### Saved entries
(* ===== verification/RoomInv.v ===== *)
(** What holds of a room whatever its members do: the invariant of [Room] and
    that every step of the room's loop keeps it. *)
From S2P Require Import Prelude Proto TurnLog Codec Pacing Limit Verdict Snapshots Ruleset Game Persist Room.
Local Open Scope Z_scope.

(** * Quiet steps

    Most of what a room does touches neither who sits at the table nor the
    game's log: messages, pacing, checkpoint and save rounds, uploads.  Such a
    step is quiet. *)

(** Games with the same log and table. *)
Record same_game (g g' : Game) : Prop := {
  sg_sealed : sealed_through g' = sealed_through g;
  sg_turn : next_turn g' = next_turn g;
  sg_event : next_event g' = next_event g;
  sg_pending : pending g' = pending g;
  sg_log : log g' = log g;
  sg_first : log_first_turn g' = log_first_turn g;
  sg_before : sealed_before_log g' = sealed_before_log g;
  sg_bytes : log_bytes g' = log_bytes g;
  sg_window : resume_window g' = resume_window g;
  sg_histories : histories g' = histories g;
  sg_seated : seated g' = seated g;
}.

#[export] Instance same_game_preorder : PreOrder same_game.
Proof.
  split; [by intros g; split |]. intros g1 g2 g3 [] []. split; etransitivity; eassumption.
Qed.

Definition same_phase (p p' : Phase) : Prop :=
  match p, p' with
  | Lobby, Lobby => True
  | Running g, Running g' => same_game g g'
  | _, _ => False
  end.

#[export] Instance same_phase_preorder : PreOrder same_phase.
Proof.
  split; [by intros []; [| simpl; reflexivity] |].
  intros [| g1] [| g2] [| g3]; simpl; try done. apply transitivity.
Qed.

(** Who sits at the table, and on which connection. *)
Definition seats {R} (r : Room R) : list (PlayerId * option LinkId) :=
  (λ m, (player m, link m)) <$> members r.

(** Every connection in [r'] was in [r], in the same player's seat, or is the newcomer's. *)
Definition seated_from {R} (newcomers : list (PlayerId * LinkId)) (r r' : Room R) : Prop :=
  ∀ p l, (p, Some l) ∈ seats r' → (p, Some l) ∈ seats r ∨ (p, l) ∈ newcomers.

#[export] Instance seated_from_preorder {R} newcomers : PreOrder (@seated_from R newcomers).
Proof. split; [by intros r p l; left |]. intros r1 r2 r3 H1 H2 p l [H | H]%H2; [by apply H1 | by right]. Qed.

Record quiet_but {R} (newcomers : list (PlayerId * LinkId)) (r r' : Room R) : Prop := {
  q_players : player <$> members r' = player <$> members r;
  q_owner : owner r' = owner r;
  q_max : max_players r' = max_players r;
  q_banned : banned r' = banned r;
  q_ruleset : ruleset r' = ruleset r;
  q_phase : same_phase (phase r) (phase r');
  q_closed : closed r' = closed r;
  q_seats : seated_from newcomers r r';
  q_id : room_id r' = room_id r;
  q_unattended : unattended_since r' = unattended_since r;
  q_timeouts : timeouts r' = timeouts r;
}.
Arguments q_players {R newcomers} r r'.
Arguments q_owner {R newcomers} r r'.
Arguments q_max {R newcomers} r r'.
Arguments q_banned {R newcomers} r r'.
Arguments q_ruleset {R newcomers} r r'.
Arguments q_phase {R newcomers} r r'.
Arguments q_closed {R newcomers} r r'.
Arguments q_seats {R newcomers} r r'.
Arguments q_id {R newcomers} r r'.
Arguments q_unattended {R newcomers} r r'.
Arguments q_timeouts {R newcomers} r r'.
Abbreviation quiet := (quiet_but []).

#[export] Instance quiet_preorder {R} newcomers : PreOrder (@quiet_but R newcomers).
Proof.
  split; [intros r; split; done || reflexivity |].
  intros r1 r2 r3 [] []. split; try (etransitivity; eassumption).
Qed.

Create HintDb room.

(** Solves [quiet] goals between two concrete rooms. *)
Ltac quiet_fields := split; cbn; try reflexivity; try done; try (by intros ???; left).

Section quiet.
Context {R : Type} {RS : Ruleset R} {P : Postcard TurnMessage} {PS : Postcard StartRecord}.
Context (hmac_verify : list Z → list Z → list Z → bool) (crc : list Z → Z).
Context (outcome : nat → SendOutcome) (disk : nat → WriteOutcome).
Abbreviation room := (Room R).
Implicit Types r : room.

Lemma quiet_emit r o : quiet r (emit r o).
Proof. quiet_fields. Qed.

Lemma quiet_try_send r o : quiet r (try_send outcome r o).1.
Proof. unfold try_send. cbn. destruct (outcome (calls r)); quiet_fields. Qed.

Lemma fmap_alter {A B} (f : A → B) (g : A → A) (l : list A) i :
  (∀ a, f (g a) = f a) → f <$> alter g i l = f <$> l.
Proof.
  intros H. revert i. induction l as [| a l IH]; intros [| i]; csimpl; [done.. | by rewrite H |].
  f_equal. apply IH.
Qed.

Lemma alter_elem {A} (f : A → A) (l : list A) i x : x ∈ alter f i l → x ∈ l ∨ ∃ y, y ∈ l ∧ x = f y.
Proof.
  intros [j Hj]%list_elem_of_lookup. destruct (Nat.eq_dec j i) as [-> | Hi].
  - rewrite list_lookup_alter_eq in Hj. destruct (l !! i) as [y |] eqn:E; simplify_eq/=.
    right. exists y. split; [by eapply list_elem_of_lookup_2 | done].
  - rewrite list_lookup_alter_ne in Hj by done. left. by eapply list_elem_of_lookup_2.
Qed.

(** A seat may change its connection to none. *)
Lemma quiet_unlink r i f :
  (∀ m, player (f m) = player m) → (∀ m, link (f m) = link m ∨ link (f m) = None) → quiet r (update_member r i f).
Proof.
  intros Hp Hl. quiet_fields; [by apply fmap_alter |].
  intros p l (m & E & [Hm | (m' & Hm & ->)]%alter_elem)%list_elem_of_fmap; left; apply list_elem_of_fmap.
  - by exists m.
  - exists m'. split; [| done]. rewrite Hp in E. destruct (Hl m'); congruence.
Qed.

Lemma quiet_update r i f :
  (∀ m, (player (f m), link (f m)) = (player m, link m)) → quiet r (update_member r i f).
Proof. intros H. apply quiet_unlink; intros m; specialize (H m); [congruence |]. left. congruence. Qed.

Lemma quiet_phase r g g' :
  phase r = Running g → same_game g g' → quiet r (r <| phase := Running g' |>).
Proof. intros H Hg. quiet_fields. by rewrite H. Qed.

Lemma quiet_drop_link r i slow : quiet r (drop_link r i slow).
Proof.
  unfold drop_link. destruct (_ ≫= _); [| reflexivity].
  etransitivity; [| apply quiet_unlink; intros m; [done | by right]].
  destruct slow; [apply quiet_emit | reflexivity].
Qed.

Lemma quiet_push r i msg : quiet r (push outcome r i msg).
Proof.
  unfold push. destruct (_ ≫= _) as [l |]; [| reflexivity].
  pose proof (quiet_try_send r (OControl l msg)) as H.
  destruct (try_send outcome r (OControl l msg)) as [r' []]; [done | |];
    (etransitivity; [exact H | apply quiet_drop_link]).
Qed.

Lemma quiet_send_turn r i feed : quiet r (send_turn outcome r i feed).
Proof.
  unfold send_turn. destruct (_ ≫= _) as [l |]; [| reflexivity].
  pose proof (quiet_try_send r (OTurns l feed)) as H.
  destruct (try_send outcome r (OTurns l feed)) as [r' []]; [done | |];
    (etransitivity; [exact H | apply quiet_drop_link]).
Qed.

Lemma quiet_foldl {A} (f : room → A → room) (l : list A) r :
  (∀ r a, quiet r (f r a)) → quiet r (foldl f r l).
Proof.
  intros H. revert r. induction l as [| a l IH]; intros r; [reflexivity |].
  etransitivity; [apply H | apply IH].
Qed.

Lemma quiet_for_members r f : (∀ r i, quiet r (f r i)) → quiet r (for_members r f).
Proof. intros H. by apply quiet_foldl. Qed.

Lemma quiet_broadcast r : quiet r (broadcast_view outcome r).
Proof. apply quiet_for_members. intros. apply quiet_push. Qed.

Lemma quiet_offer_world o now r e : quiet r (offer_world outcome o now r e).
Proof.
  destruct e as [i [feed from]]. unfold offer_world. destruct (_ ≫= _) as [l |]; [| reflexivity].
  pose proof (quiet_try_send r (OTurns l feed)) as H.
  destruct (try_send outcome r (OTurns l feed)) as [r' s]. cbn [fst] in H.
  assert (H1 : quiet r (update_member r' i (λ m, m <| streaming := is_sent s |>)))
    by (etransitivity; [exact H | by apply quiet_update]).
  destruct (is_sent s); [| done]. etransitivity; [exact H1 |]. apply quiet_update.
  intros m. cbn. destruct (needs m); cbn; by destruct (bool_decide _).
Qed.

Lemma quiet_offer_worlds r now : quiet r (offer_worlds outcome r now).
Proof.
  unfold offer_worlds. destruct (phase r) as [| g] eqn:Hp; [reflexivity |].
  etransitivity; [| apply quiet_foldl; intros; apply quiet_offer_world].
  by apply (quiet_phase r g).
Qed.
(* ===== verification/Holds.v ===== *)
(** What a room owes the snapshot store ([crates/tpf3mp-server/src/room.rs],
    [snapshots.rs]): every hold a room takes over or takes itself is in one of its two
    slots, the current snapshot and the one before, or has been given back.

    The holds a room takes and gives back are in its trace ([OHold], [ORelease]); an
    upload that ended well brings one along ([CmdUploaded]).  [worth] is what the
    trace says less what the slots hold.  Almost every operation leaves it as it is
    ([even]). *)
From S2P Require Import Prelude Proto Codec Limit Verdict Snapshots Ruleset Game Persist Room RoomInv.
From S2P Require Pacing.
Local Open Scope Z_scope.

(** * Counting *)
Definition count (id : ManifestId) (ids : list ManifestId) : Z := Z.of_nat (length (List.filter (Z.eqb id) ids)).

(** What one output does to the number of holds on a snapshot. *)
Definition turnover (id : ManifestId) (o : Output) : Z :=
  match o with
  | OHold id' => if id =? id' then 1 else 0
  | ORelease ids => - count id ids
  | _ => 0
  end.

Definition net (os : list Output) (id : ManifestId) : Z := sum_Z (turnover id <$> os).
Definition slots {R} (r : Room R) (id : ManifestId) : Z := count id (held_snapshots r).
Definition worth {R} (r : Room R) (id : ManifestId) : Z := net (out r) id - slots r id.

Lemma count_app id l1 l2 : count id (l1 ++ l2) = count id l1 + count id l2.
Proof. unfold count. rewrite List.filter_app, length_app. lia. Qed.

Lemma count_id_cons id x l : count id (x :: l) = (if id =? x then 1 else 0) + count id l.
Proof. unfold count. cbn. destruct (id =? x); cbn [length]; lia. Qed.

Lemma count_nonneg id l : 0 ≤ count id l.
Proof. unfold count. lia. Qed.
(* ===== verification/Streams.v ===== *)
(** What a room puts on its members' turn streams: every stream of every
    connection is a piece of the one log of the game, from where its start
    message says, without a gap, up to where the game stands. *)
From S2P Require Import Prelude Proto TurnLog Codec Pacing Limit Verdict Snapshots Ruleset Game Follower Lockstep Persist Room RoomInv.
Local Open Scope Z_scope.

(** * The turn stream of a connection *)

Definition feed_to (l : LinkId) (o : Output) : option TurnFeed :=
  match o with
  | OTurns l' feed => if l' =? l then Some feed else None
  | _ => None
  end.

Definition feeds (l : LinkId) (out : list Output) : list TurnFeed := omap (feed_to l) out.

Definition start_pos (start : TurnStart) : Position :=
  MkPosition (start_next_turn start) (start_next_event start) (start_sealed_through start).

(** Where every log of a room begins. *)
Definition first_pos : Position := MkPosition 1 1 0.

Section fed.
Context {P : Postcard TurnMessage}.

(** [fed all fs st]: the messages [fs] open streams at positions of the log
    [all] and carry its turns from there, one after another; the last of them
    has come to [st] ([None]: no stream is open). *)
Inductive fed (all : list Turn) : list TurnFeed → option Position → Prop :=
  | fed_nil : fed all [] None
  | fed_open fs st start backlog before ts rest q :
      fed all fs st → all = before ++ ts ++ rest → chain first_pos before (start_pos start) →
      chain (start_pos start) ts q → Forall2 encodes ts backlog →
      fed all (fs ++ [FeedOpen start backlog]) (Some q)
  | fed_frame fs p f before t rest :
      fed all fs (Some p) → all = before ++ t :: rest → chain first_pos before p →
      turn_follows p t → encodes t f →
      fed all (fs ++ [FeedFrame f]) (Some (after p t))
  | fed_close fs st : fed all fs st → fed all (fs ++ [FeedClose]) None.
#[local] Hint Constructors fed : turns.

(** A longer log has the same pieces. *)
Lemma fed_extend all more fs st : fed all fs st → fed (all ++ more) fs st.
Proof.
  induction 1 as [| fs st start backlog before ts rest q _ IH E | fs p f before t rest _ IH E |].
  - constructor.
  - apply (fed_open _ _ st _ _ before ts (rest ++ more)); [done | | done..].
    by rewrite E, <- !app_assoc.
  - apply (fed_frame _ _ _ _ before t (rest ++ more)); [done | | done..].
    by rewrite E, <- app_assoc.
  - by eapply fed_close.
Qed.
End fed.

Lemma feeds_app l o1 o2 : feeds l (o1 ++ o2) = feeds l o1 ++ feeds l o2.
Proof. apply omap_app. Qed.

Lemma feeds_quiet l o : feed_to l o = None → ∀ out, feeds l (out ++ [o]) = feeds l out.
Proof. intros H out. rewrite feeds_app. cbn. by rewrite H, app_nil_r. Qed.

Lemma feeds_sent l feed out : feeds l (out ++ [OTurns l feed]) = feeds l out ++ [feed].
Proof. rewrite feeds_app. cbn. by rewrite Z.eqb_refl. Qed.

Lemma feeds_other l l' feed out : l' ≠ l → feeds l (out ++ [OTurns l' feed]) = feeds l out.
Proof. intros H. apply feeds_quiet. cbn. by rewrite (proj2 (Z.eqb_neq l' l) H). Qed.

(** * Streams and members *)

(** Everyone who streams on a connection has been brought to [hd]. *)
Definition up_to {P : Postcard TurnMessage} (all : list Turn) (hd : option Position)
    (out : list Output) (ms : list Member) : Prop :=
  ∀ l, ∃ st, fed all (feeds l out) st ∧
    ∀ m, m ∈ ms → link m = Some l → streaming m = true → st = hd.

(** A connection belongs to one player, and carries no other player's seat. *)
Definition owned (who : LinkId → PlayerId) (ms : list Member) : Prop :=
  ∀ m l, m ∈ ms → link m = Some l → who l = player m.

Definition head_of {R} (r : Room R) : option Position :=
  match phase r with Running g => Some (head_pos g) | Lobby => None end.

Record streams_ok {R} {P : Postcard TurnMessage} (who : LinkId → PlayerId) (all : list Turn)
    (r : Room R) : Prop := {
  so_fed : up_to all (head_of r) (out r) (members r);
  so_owned : owned who (members r);
  so_distinct : NoDup (players r);
  so_game : match phase r with
            | Lobby => all = [] ∧ Forall (λ m, streaming m = false) (members r)
            | Running g => closed r = false → game_ok g first_pos all
            end;
}.

(** A member that only lost its connection or its stream, if anything. *)
Record tame (m m' : Member) : Prop := {
  tame_player : player m' = player m;
  tame_link : link m' = None ∨ link m' = link m;
  tame_stream : streaming m' = true → streaming m = true ∧ link m' = link m;
}.

Lemma tame_refl m : tame m m.
Proof. split; auto. Qed.

Lemma tame_elem ms ms' m' : Forall2 tame ms ms' → m' ∈ ms' → ∃ m, m ∈ ms ∧ tame m m'.
Proof.
  intros H (i & Hi)%list_elem_of_lookup. destruct (Forall2_lookup_r _ _ _ _ _ H Hi) as (m & Hm & ?).
  exists m. split; [by eapply list_elem_of_lookup_2 | done].
Qed.

Lemma tame_players ms ms' : Forall2 tame ms ms' → player <$> ms' = player <$> ms.
Proof. induction 1 as [| m m' ms ms' [Hp _ _] _ IH]; csimpl; [done |]. by rewrite Hp, IH. Qed.

Lemma up_to_tame {P : Postcard TurnMessage} all hd out ms ms' :
  Forall2 tame ms ms' → up_to all hd out ms → up_to all hd out ms'.
Proof.
  intros Ht H l. destruct (H l) as (st & Hf & Hst). exists st. split; [done |].
  intros m' Hm' Hl Hs. destruct (tame_elem _ _ _ Ht Hm') as (m & Hm & [_ _ Htl]).
  destruct (Htl Hs) as [Hs1 Hl1]. apply (Hst m); [done | congruence | done].
Qed.

Lemma owned_tame who ms ms' : Forall2 tame ms ms' → owned who ms → owned who ms'.
Proof.
  intros Ht H m' l Hm' Hl. destruct (tame_elem _ _ _ Ht Hm') as (m & Hm & [Hp Hlk _]).
  rewrite Hp. apply (H m); [done |]. destruct Hlk; congruence.
Qed.

Lemma tame_all ms : Forall2 tame ms ms.
Proof. induction ms; constructor; auto using tame_refl. Qed.

Lemma alter_tame f i ms : (∀ m, tame m (f m)) → Forall2 tame ms (alter f i ms).
Proof.
  intros H. revert i. induction ms as [| m ms IH]; intros [| i]; simpl; constructor;
    auto using tame_refl, tame_all. apply IH.
Qed.

Lemma not_streaming_tame ms ms' :
  Forall2 tame ms ms' → Forall (λ m, streaming m = false) ms → Forall (λ m, streaming m = false) ms'.
Proof.
  induction 1 as [| m m' ms ms' [_ _ Hs] _ IH]; intros Hall; inversion Hall; subst; constructor; auto.
  destruct (streaming m'); [| done]. destruct Hs; congruence.
Qed.

Section keeps.
Context {R : Type} {RS : Ruleset R} {P : Postcard TurnMessage} {PS : Postcard StartRecord}.
Context (hmac_verify : list Z → list Z → list Z → bool) (crc : list Z → Z).
Context (outcome : nat → SendOutcome) (disk : nat → WriteOutcome).
Context (who : LinkId → PlayerId).
Abbreviation room := (Room R).
Implicit Types r : room.

(** A step of an open room that keeps the streams in order for the same log. *)
Definition keeps r r' : Prop :=
  ∀ all, closed r = false → streams_ok who all r → streams_ok who all r' ∧ closed r' = false.

#[local] Instance keeps_preorder : PreOrder keeps.
Proof.
  unfold keeps. split; [by intros r all |].
  intros r1 r2 r3 H1 H2 all Hc H. destruct (H1 all Hc H). auto.
Qed.

Lemma keeps_same r r' :
  members r' = members r → out r' = out r → phase r' = phase r → closed r' = closed r →
  keeps r r'.
Proof.
  intros Em Eo Ep Ec all Hc [H1 H2 H3 H4]. split; [| congruence]. unfold head_of, players in *.
  split; unfold head_of, players; rewrite ?Em, ?Eo, ?Ep, ?Ec; done.
Qed.

Lemma keeps_members r ms : Forall2 tame (members r) ms → keeps r (r <| members := ms |>).
Proof.
  intros Ht all Hcl [H1 H2 H3 H4]. split; [| done]. split; cbn in *.
  - by eapply up_to_tame.
  - by eapply owned_tame.
  - unfold players in *. cbn. by rewrite (tame_players _ _ Ht).
  - destruct (phase r); [| done]. destruct H4. split; [done |]. by eapply not_streaming_tame.
Qed.

Lemma keeps_update r i f : (∀ m, tame m (f m)) → keeps r (update_member r i f).
Proof. intros H. apply keeps_members. by apply alter_tame. Qed.

Lemma keeps_emit r o : (∀ l, feed_to l o = None) → keeps r (emit r o).
Proof.
  intros Ho all Hcl [H1 H2 H3 H4]. split; [| done]. split; try done. intros l.
  change (out (emit r o)) with (out r ++ [o]). rewrite (feeds_quiet l o (Ho l)). apply H1.
Qed.

Lemma head_pos_same g g' : same_game g g' → head_pos g' = head_pos g.
Proof. intros []. unfold head_pos. congruence. Qed.

Lemma keeps_phase r g g' :
  phase r = Running g → same_game g g' → keeps r (r <| phase := Running g' |>).
Proof.
  intros Hph Hg all Hcl [H1 H2 H3 H4]. split; [| done]. unfold head_of in H1. rewrite Hph in H1, H4.
  split; try done; cbn.
  - unfold head_of. cbn. by rewrite (head_pos_same _ _ Hg).
  - intros Hc. eapply game_ok_same; [exact Hg | auto].
Qed.

Lemma keeps_control r l msg : keeps r (try_send outcome r (OControl l msg)).1.
Proof.
  unfold try_send. destruct (outcome (calls r)); cbn [fst].
  - etransitivity; [| by apply keeps_emit]. by apply keeps_same.
  - by apply keeps_same.
  - by apply keeps_same.
Qed.

Lemma keeps_drop_link r i slow : keeps r (drop_link r i slow).
Proof.
  unfold drop_link. destruct (_ ≫= _); [| reflexivity].
  etransitivity; [| apply keeps_update; intros m; split; auto; done].
  destruct slow; [by apply keeps_emit | reflexivity].
Qed.

Lemma keeps_push r i msg : keeps r (push outcome r i msg).
Proof.
  unfold push. destruct (_ ≫= _) as [l |]; [| reflexivity].
  pose proof (keeps_control r l msg) as H.
  destruct (try_send outcome r (OControl l msg)) as [r' []]; [done | |];
    (etransitivity; [exact H | apply keeps_drop_link]).
Qed.

Lemma keeps_foldl {A} (f : room → A → room) (l : list A) r :
  (∀ r a, keeps r (f r a)) → keeps r (foldl f r l).
Proof.
  intros H. revert r. induction l as [| a l IH]; intros r; [reflexivity |].
  etransitivity; [apply H | apply IH].
Qed.

Lemma keeps_for_members r f : (∀ r i, keeps r (f r i)) → keeps r (for_members r f).
Proof. intros H. by apply keeps_foldl. Qed.

Lemma keeps_broadcast r : keeps r (broadcast_view outcome r).
Proof. apply keeps_for_members. intros. apply keeps_push. Qed.

(** ** Opening a stream *)

(** A feed that brings a member from some position of the log to its end. *)
Definition opens (all : list Turn) (q : Position) (feed : TurnFeed) : Prop :=
  ∃ start backlog before ts, feed = FeedOpen start backlog ∧ all = before ++ ts ∧
    chain first_pos before (start_pos start) ∧ chain (start_pos start) ts q ∧ Forall2 encodes ts backlog.

Lemma opens_fed all q feed fs st : opens all q feed → fed all fs st → fed all (fs ++ [feed]) (Some q).
Proof.
  intros (start & backlog & before & ts & -> & E & Hb & Hc & He) Hf.
  apply (fed_open _ _ st _ _ before ts []); rewrite ?app_nil_r; done.
Qed.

### Instructions to follow
Taking the entries above, print exactly the lines starting at the line with "intros [j Hj]%list_elem_of_lookup." and ending at the line with "intros Hp Hl.", both included.

### Expected output
  intros [j Hj]%list_elem_of_lookup. destruct (Nat.eq_dec j i) as [-> | Hi].
  - rewrite list_lookup_alter_eq in Hj. destruct (l !! i) as [y |] eqn:E; simplify_eq/=.
    right. exists y. split; [by eapply list_elem_of_lookup_2 | done].
  - rewrite list_lookup_alter_ne in Hj by done. left. by eapply list_elem_of_lookup_2.
Qed.

(** A seat may change its connection to none. *)
Lemma quiet_unlink r i f :
  (∀ m, player (f m) = player m) → (∀ m, link (f m) = link m ∨ link (f m) = None) → quiet r (update_member r i f).
Proof.
  intros Hp Hl. quiet_fields; [by apply fmap_alter |].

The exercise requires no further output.